Starring John Travolta, Vince Vaughn; Teri Polo, Matt O'Leary and Steve Buscemi
Screenplay by Lewis Colick;
story by Lewis Colick & William S. Comanor & Gary Drucker
Directed by Harold Becker

IN SHORT: One for us guys. [Rated PG-13 for Violence, Brief Sexuality and Language. 95 minutes]

Consider the fact that we've begun Oscar wannabe season, when poor gimp critics like Cranky sit through the most Godawful serious movies and drag our sorry butts from screening to screening, wishing for any movie with no expectations of statue to whisk us away into Good Story Land. Well, God bless Vince Vaughn. You can put (his character) in a half-a-thousand dollar suit and tell him to smile and make nice with everyone he meets and he'll still ooze the evil that (his character) has been stored deep in his heart. Ditto for John Travolta, regardless of garb the (almost) always all around nice guy. Pulp Fiction, for one, exempted. Put the two together and you have the makings of a good popcorn flick for us boys. We say that because of the reactions of the ladies sitting next to us. More about that below.

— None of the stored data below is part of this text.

(* ===== verification/SmProps.v ===== *)
(** The system manager: creating a table. *)

From S2P Require Import Prelude Bytes Errors Lru Disk BufferPool BufferPoolProofs BufferPoolProps.
From S2P Require Import PageStore Bitmap Defs RmFile RmPage RmProofs RmProps RmDurable.
From S2P Require Import Text SmMeta SmMetaProps LogRecord LogManager Lock.
From S2P Require Import IxDefs IxTree IxManager SmState Core Sm.
Import BpmInv RmPage.

Module SmP.

(** ** New files *)

(** the disk with one more file *)
Definition added (name : string) (b : list Z) (d : Disk) : Disk :=
  mkDisk (<[name := next_ino d]> (dir d)) (<[next_ino d := b]> (inodes d)) (fds d) (Datatypes.S (next_ino d))
    (path2fd_ d) (fd2path_ d) (log_fd_ d) (fd2pageno_ d).

Lemma added_created name b d : added name b d = Dsk.set_inodes (<[next_ino d := b]>) (Dsk.sys_create name d).
Proof. unfold added, Dsk.set_inodes, Dsk.sys_create. simpl. by rewrite insert_insert_eq. Qed.

Lemma dinv_set_inode d ino b : Dsk.dinv d -> Dsk.dinv (Dsk.set_inodes (<[ino := b]>) d).
Proof.
  intros Hd. split; simpl; try apply Hd. intros p i Hi. destruct (Dsk.di_dir _ Hd _ _ Hi) as [Hs ?]. split; [|done].
  destruct (decide (i = ino)) as [->|]; [rewrite lookup_insert_eq; by eexists|by rewrite lookup_insert_ne].
Qed.

(** the bytes of the open files do not change when those of a file that is not open do *)
Lemma grows_set_inode d p ino b :
  Dsk.dinv d -> path2fd_ d !! p = None -> dir d !! p = Some ino -> RmD.grows d (Dsk.set_inodes (<[ino := b]>) d).
Proof.
  intros Hd Hp Hi. split; [by apply dinv_set_inode|done| |done]. intros g [q Hq]. destruct (Dsk.di_open _ Hd _ _ Hq) as (i & o & Hf & Hdir).
  unfold Dsk.content. simpl. rewrite Hf, lookup_insert_ne; [done|]. intros ->. pose proof (Dsk.di_inj _ Hd _ _ _ Hi Hdir) as ->.
  apply (Dsk.di_tables _ Hd) in Hq. congruence.
Qed.

Lemma grows_create d p : Dsk.dinv d -> dir d !! p = None -> RmD.grows d (Dsk.sys_create p d).
Proof.
  intros Hd Hp. split; [by apply Dsk.dinv_sys_create|done| |done]. intros g [q Hq]. destruct (Dsk.di_open _ Hd _ _ Hq) as (i & o & Hf & Hdir).
  unfold Dsk.content. simpl. rewrite Hf, lookup_insert_ne; [done|]. apply (Dsk.di_dir _ Hd) in Hdir as [_ ?]. lia.
Qed.

Lemma not_open_missing d p : Dsk.dinv d -> dir d !! p = None -> path2fd_ d !! p = None.
Proof.
  intros Hd Hp. destruct (path2fd_ d !! p) as [g|] eqn:E; [|done]. apply (Dsk.di_tables _ Hd) in E.
  destruct (Dsk.di_open _ Hd _ _ E) as (? & ? & _ & ?). congruence.
Qed.

Lemma grows_added d p b : Dsk.dinv d -> dir d !! p = None -> RmD.grows d (added p b d).
Proof.
  intros Hd Hp. rewrite added_created. eapply RmD.grows_trans; [by apply (grows_create d p)|].
  apply (grows_set_inode _ p); [by apply Dsk.dinv_sys_create|by apply (not_open_missing d)|simpl; apply lookup_insert_eq].
Qed.

Lemma file_write_new b : Dsk.file_write 0 b [] = b.
Proof. unfold Dsk.file_write. cbn [app]. rewrite splice_all; [done|]. rewrite zlen_zeros; unfold zlen; simpl; lia. Qed.

Lemma create_file_eq name size s :
  binv s -> dir (disk s) !! name = None -> 1 <= size <= RM_MAX_RECORD_SIZE ->
  Rm.create_file name size s = (Ok tt, mkStore (added name (enc_RmFileHdr (Rm.init_file_hdr size)) (disk s)) (bpm s)).
Proof.
  intros Hb Hd Hs. destruct s as [d pool]. simpl in *. pose proof (bi_disk _ Hb) as Hi. simpl in Hi. pose proof (not_open_missing d name Hi Hd) as Hp.
  pose proof (Dsk.lowest_fd_fresh (fds d)) as Hf. pose proof (Dsk.unregistered_fresh d Hi) as Hu.
  unfold Rm.create_file. destruct (Z.ltb_spec size 1); [lia|]. destruct (Z.ltb_spec RM_MAX_RECORD_SIZE size); [lia|]. cbn [orb].
  set (b := enc_RmFileHdr (Rm.init_file_hdr size)). set (g := Dsk.lowest_fd (fds d)) in *.
  rewrite (bind_ok _ _ _ tt (mkStore (Dsk.sys_create name d) pool)).
  2:{ unfold Bpm.on_disk, zoom, Dsk.create_file, Dsk.is_file. simpl. rewrite bool_decide_false by (rewrite Hd; by intros []).
      unfold Dsk.sys_open. simpl. rewrite lookup_insert_eq. unfold Dsk.sys_close, Dsk.set_fds, Dsk.sys_create. simpl. fold g. by rewrite delete_insert_id. }
  set (d1 := Dsk.sys_create name d).
  set (d2 := Dsk.set_tables (<[name := g]> (path2fd_ d)) (<[g := name]> (fd2path_ d)) (Dsk.set_fds (<[g := (next_ino d, 0)]>) d1)).
  rewrite (bind_ok _ _ _ g (mkStore d2 pool)).
  2:{ unfold Bpm.on_disk, zoom, Dsk.open_file. simpl. rewrite Hp. unfold Dsk.sys_open. simpl. rewrite lookup_insert_eq. done. }
  set (d3 := Dsk.set_fds (<[g := (next_ino d, zlen b)]>) (Dsk.set_inodes (<[next_ino d := b]>) d2)).
  rewrite (bind_ok _ _ _ tt (mkStore d3 pool)).
  2:{ unfold Bpm.on_disk, zoom, Dsk.write_page, Dsk.sys_lseek_set. simpl. rewrite lookup_insert_eq. change (Dsk.page_off RM_FILE_HDR_PAGE) with 0. cbn [Z.leb Z.compare].
      unfold Dsk.sys_write. simpl. rewrite !lookup_insert_eq. simpl. rewrite file_write_new. unfold d3, Dsk.set_fds, Dsk.set_inodes. simpl.
      by rewrite !insert_insert_eq. }
  unfold Bpm.on_disk, zoom, Dsk.close_file. simpl. rewrite lookup_insert_eq. unfold added, Dsk.sys_close, Dsk.set_tables. simpl.
  rewrite !insert_insert_eq, !delete_insert_id by done. done.
Qed.
(* ===== verification/PlannerProps.v ===== *)
(** The planner: the join tree of a [SELECT] and the choice of an index.

    A plan of scans and joins denotes a list of environments, which give a row to each of its tables.  A join
    reads the left side of its conditions from the left input and the right side from the right input, as the
    executor does; so the tree is right only when every condition was placed at a node whose inputs have its
    columns, on the right sides. *)

From S2P Require Import Prelude Bytes Errors Disk Defs Text Float32 SmMeta Values.
From S2P Require Import SmState Executor Analyze Planner.
From Stdlib Require Import Floats.SpecFloat.

Module PlnP.
Import Pln.

(** ** Exchanging the sides of a condition *)

Lemma SFcompare_swap a b : SFcompare a b = option_map CompOpp (SFcompare b a).
Proof.
  destruct a as [[]|[]| |[] m e], b as [[]|[]| |[] m' e']; try done; simpl; rewrite (Z.compare_antisym e' e);
    destruct (e' ?= e); try done; simpl; f_equal; fold (Pos.compare m m'); fold (Pos.compare m' m);
    by rewrite (Pos.compare_antisym m' m), ?CompOpp_involutive.
Qed.

Lemma eq_swap x y : Val.eq x y = Val.eq y x.
Proof.
  destruct x, y; try done; simpl; try apply Z.eqb_sym; try apply bool_decide_ext; try done.
  unfold SFeqb. rewrite SFcompare_swap. by destruct (SFcompare (f32_of_bits _) (f32_of_bits _)) as [[]|].
Qed.
Lemma lt_swap x y : Val.lt y x = Val.gt x y.
Proof. destruct x, y; try done. Qed.

Lemma apply_swap op x y : Val.apply_op (swap_op op) y x = Val.apply_op op x y.
Proof.
  destruct op; simpl; unfold Val.ne, Val.le, Val.ge; rewrite ?(eq_swap y x), ?(lt_swap x y), ?(lt_swap y x); done.
Qed.

(** ** Trees of scans and joins *)

Definition scan_tab (p : Plan) : string := match p with ScanPlan _ t _ _ _ _ _ => t | _ => "" end.
Definition scan_conds (p : Plan) : list QCond := match p with ScanPlan _ _ _ c _ _ _ => c | _ => [] end.
Fixpoint leaves (p : Plan) : list Plan :=
  match p with ScanPlan _ _ _ _ _ _ _ => [p] | JoinPlan _ l r _ => leaves l ++ leaves r | _ => [] end.
Abbreviation tabs p := (scan_tab <$> leaves p).
(** the conditions at the joins, and all of them *)
Fixpoint join_conds (p : Plan) : list QCond := match p with JoinPlan _ l r cs => join_conds l ++ join_conds r ++ cs | _ => [] end.
Fixpoint all_conds (p : Plan) : list QCond :=
  match p with ScanPlan _ _ _ c _ _ _ => c | JoinPlan _ l r cs => all_conds l ++ all_conds r ++ cs | _ => [] end.

(** a condition whose left side is of one of the tables [ls] and whose right side, if a column, of [rs] *)
Definition over (ls rs : list string) (c : QCond) : Prop := lhs_tab c ∈ ls /\ (is_rhs_val c.1 = true \/ rhs_tab c ∈ rs).

Fixpoint wf (p : Plan) : Prop :=
  match p with
  | ScanPlan _ t _ conds _ _ _ => Forall (over [t] [t]) conds
  | JoinPlan _ l r conds => wf l /\ wf r /\ NoDup (tabs l ++ tabs r) /\ Forall (over (tabs l) (tabs r)) conds
  | _ => False
  end.

Lemma over_mono ls rs ls' rs' c : (forall t, t ∈ ls -> t ∈ ls') -> (forall t, t ∈ rs -> t ∈ rs') -> over ls rs c -> over ls' rs' c.
Proof. intros Hl Hr [H1 H2]. split; [auto|destruct H2; auto]. Qed.

Lemma wf_conds p : wf p -> Forall (over (tabs p) (tabs p)) (all_conds p).
Proof.
  induction p as [| | tag l IHl r IHr cs| | | | | | | ]; try done. intros (Hl & Hr & _ & Hc). cbn [all_conds leaves]. rewrite fmap_app.
  apply Forall_app. split; [|apply Forall_app; split].
  - eapply Forall_impl; [by apply IHl|]. intros c. apply over_mono; intros; apply elem_of_app; by left.
  - eapply Forall_impl; [by apply IHr|]. intros c. apply over_mono; intros; apply elem_of_app; by right.
  - eapply Forall_impl; [exact Hc|]. intros c. apply over_mono; intros; apply elem_of_app; by (left + right).
Qed.

Lemma all_conds_split p : all_conds p ≡ₚ (leaves p ≫= scan_conds) ++ join_conds p.
Proof.
  induction p as [| | tag l IHl r IHr cs| | | | | | | ]; try done; cbn [all_conds leaves join_conds].
  - rewrite bind_cons, !app_nil_r. done.
  - rewrite bind_app, IHl, IHr, <- !app_assoc. apply Permutation_app_head. rewrite !app_assoc. do 2 apply Permutation_app_tail. apply Permutation_app_comm.
Qed.

(** the same condition, perhaps with its sides exchanged *)
Definition same_cond (c c' : QCond) : Prop := c' = c \/ (is_rhs_val c.1 = false /\ c' = swap_cond c).

(** ** What a plan of scans and joins denotes *)

Section sem.
Context {Row : Type} (rows : string -> list Row) (value : TabCol -> Row -> Value).
Abbreviation env := (gmap string Row).

(** a condition with its left side read from [a] and its right side from [b] *)
Definition col_val (e : env) (c : TabCol) : option Value := value c <$> e !! tc_tab_name c.
Definition holds (a b : env) (c : QCond) : bool :=
  match col_val a (lhs_col c.1), (if is_rhs_val c.1 then Some (rhs_val c.1) else col_val b (rhs_col c.1)) with
  | Some x, Some y => Val.apply_op (cond_op c.1) x y
  | _, _ => false
  end.
Definition all_hold (conds : list QCond) (a b : env) : bool := forallb (holds a b) conds.

Fixpoint den (p : Plan) : list env :=
  match p with
  | ScanPlan _ tab _ conds _ _ _ => rows tab ≫= (fun r => if all_hold conds {[tab := r]} {[tab := r]} then [{[tab := r]}] else [])
  | JoinPlan _ l r conds => den l ≫= (fun a => den r ≫= (fun b => if all_hold conds a b then [a ∪ b] else []))
  | _ => []
  end.

(** the reference: the product of the tables, and the environments of it on which all conditions hold *)
Fixpoint product (tables : list string) : list env :=
  match tables with [] => [∅] | t :: tables => rows t ≫= (fun r => <[t := r]> <$> product tables) end.
Definition answer (tables : list string) (conds : list QCond) : list env :=
  product tables ≫= (fun e => if all_hold conds e e then [e] else []).

(** *** Lists *)

Lemma bind_app_r {A B} (f g : A -> list B) l : (l ≫= (fun x => f x ++ g x)) ≡ₚ (l ≫= f) ++ (l ≫= g).
Proof.
  induction l as [|x l IH]; [done|]. rewrite !bind_cons, IH, <- !app_assoc. apply Permutation_app_head.
  rewrite !app_assoc. apply Permutation_app_tail, Permutation_app_comm.
Qed.
Lemma bind_nil {A B} (l : list A) : (l ≫= (fun _ => @nil B)) = [].
Proof. by induction l. Qed.
Lemma bind_swap {A B C} (f : A -> B -> list C) l1 l2 : (l1 ≫= (fun x => l2 ≫= f x)) ≡ₚ (l2 ≫= (fun y => l1 ≫= (fun x => f x y))).
Proof.
  induction l1 as [|x l1 IH]; [change ([] ≡ₚ (l2 ≫= (fun _ => @nil C))); by rewrite bind_nil|]. rewrite bind_cons, IH.
  rewrite <- (bind_app_r (f x) (fun y => l1 ≫= (fun x => f x y))). done.
Qed.
Lemma bind_ext {A B} (f g : A -> list B) l : (forall x, x ∈ l -> f x = g x) -> (l ≫= f) = (l ≫= g).
Proof.
  induction l as [|x l IH]; intros H; [done|]. rewrite !bind_cons. f_equal; [apply H; left|apply IH; intros; apply H; by right].
Qed.
Lemma bind_perm_ext {A B} (f g : A -> list B) l : (forall x, f x ≡ₚ g x) -> (l ≫= f) ≡ₚ (l ≫= g).
Proof. intros H. induction l as [|x l IH]; [done|]. rewrite !bind_cons. by rewrite (H x), IH. Qed.
Lemma bind_bind {A B C} (l : list A) (f : A -> list B) (g : B -> list C) : (l ≫= f) ≫= g = (l ≫= (fun x => f x ≫= g)).
Proof. induction l as [|x l IH]; [done|]. by rewrite !bind_cons, bind_app, IH. Qed.
Lemma fmap_bind {A B C} (l : list A) (f : A -> B) (g : B -> list C) : (f <$> l) ≫= g = (l ≫= (fun x => g (f x))).
Proof. induction l as [|x l IH]; [done|]. by rewrite fmap_cons, !bind_cons, IH. Qed.
Lemma if_bind {A B} (b : bool) (x : A) (g : A -> list B) : ((if b then [x] else []) ≫= g) = if b then g x else [].
Proof. destruct b; [|done]. by rewrite bind_cons, app_nil_r. Qed.
Lemma bind_if {A B} (b : bool) (l : list A) (g : A -> list B) : (l ≫= (fun x => if b then g x else [])) = if b then l ≫= g else [].
Proof. destruct b; [done|apply bind_nil]. Qed.

(** *** The product *)

Lemma product_dom ts e : e ∈ product ts -> forall t, is_Some (e !! t) <-> t ∈ ts.
Proof.
  revert e. induction ts as [|t ts IH]; intros e He u; cbn [product] in He.
  - apply list_elem_of_singleton in He as ->. rewrite lookup_empty, elem_of_nil. by split; intros [].
  - apply list_elem_of_bind in He as (r & He & _). apply list_elem_of_fmap in He as (e' & -> & He').
    rewrite elem_of_cons. destruct (decide (u = t)) as [->|Hne]; [rewrite lookup_insert_eq; split; [by left|by eexists]|].
    rewrite lookup_insert_ne by done. rewrite (IH e' He' u). split; [by right|by intros [?|?]].
Qed.

Lemma product_app l1 l2 : NoDup (l1 ++ l2) -> product (l1 ++ l2) = product l1 ≫= (fun a => (fun b => a ∪ b) <$> product l2).
Proof.
  induction l1 as [|t l1 IH]; intros Hd; cbn [product app].
  - rewrite bind_cons, app_nil_r. induction (product l2) as [|b l IHl]; [done|]. rewrite fmap_cons, <- IHl. by rewrite (left_id_L ∅ (∪)).
  - apply NoDup_cons in Hd as [_ Hd]. rewrite bind_bind. apply bind_ext. intros r _. rewrite fmap_bind, (IH Hd).
    clear IH Hd. generalize (product l1). intros l. induction l as [|a l IHl]; [done|]. rewrite !bind_cons, fmap_app, IHl. f_equal.
    rewrite <- list_fmap_compose. apply list_fmap_ext. intros i b _. simpl. by rewrite insert_union_l.
Qed.

Lemma product_perm l1 l2 : l1 ≡ₚ l2 -> NoDup l1 -> product l1 ≡ₚ product l2.
Proof.
  induction 1 as [|t l1 l2 Hp IH|t u l|l1 l2 l3 H1 IH1 H2 IH2]; intros Hd; [done| | |].
  - cbn [product]. apply bind_perm_ext. intros r. apply fmap_Permutation, IH. by apply NoDup_cons in Hd as [_ ?].
  - cbn [product]. assert (Hne : t <> u).
    { apply NoDup_cons in Hd as [Hn _]. rewrite elem_of_cons in Hn. intros ->. apply Hn. by left. }
    transitivity (rows u ≫= (fun r => rows t ≫= (fun r' => (fun e => <[u := r]> (<[t := r']> e)) <$> product l))).
    { apply bind_perm_ext. intros r. induction (rows t) as [|r' l' IHl]; [done|]. rewrite !bind_cons, fmap_app, IHl. by rewrite <- list_fmap_compose. }
    rewrite bind_swap. apply bind_perm_ext. intros r. induction (rows u) as [|r' l' IHl]; [done|]. rewrite !bind_cons, fmap_app, IHl.
    rewrite <- list_fmap_compose. apply Permutation_app_tail, reflexive_eq, list_fmap_ext. intros i e _. simpl. by apply insert_insert_ne.
  - rewrite (IH1 Hd). apply IH2. by rewrite <- H1.
Qed.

Speaking about boys, the one in the middle of this story is poor Danny Morrison (Matt O'Leary), a most unhappy kidlet with a tendency to run for the hills every time his mom and dad start fighting. Or get separated. Or divorced. Between hiding in stranger's cars and school truancy violations, Danny is quite a piece of work and both the cops and his parents are tired of it. Perhaps some stability will come from the new husband, Rick Barnes (Vince Vaughn), who's swept his mom, Susan (Teri Polo) off her feet. Perhaps it will come from the fact that his dad Frank (John Travolta) stopped drinking. Or maybe Danny will just come to accept Frank's simple explanation that he and Susan love each other but just can't stand living together. The kid's about twelve. He's got no relationship experience and is at the age where boys all decide that our parents don't love us at all. Frank builds wood boats -- the expensive kind -- and, though he wants nothing to do with Rick, he takes the man out on a sail with Danny. A bonding experience at which Rick offers a huge contract to build boats for a new sailing club. Barnes tends to do that in Southport, MD. Spread the cash around. That's why he's going to be "Man of the Year".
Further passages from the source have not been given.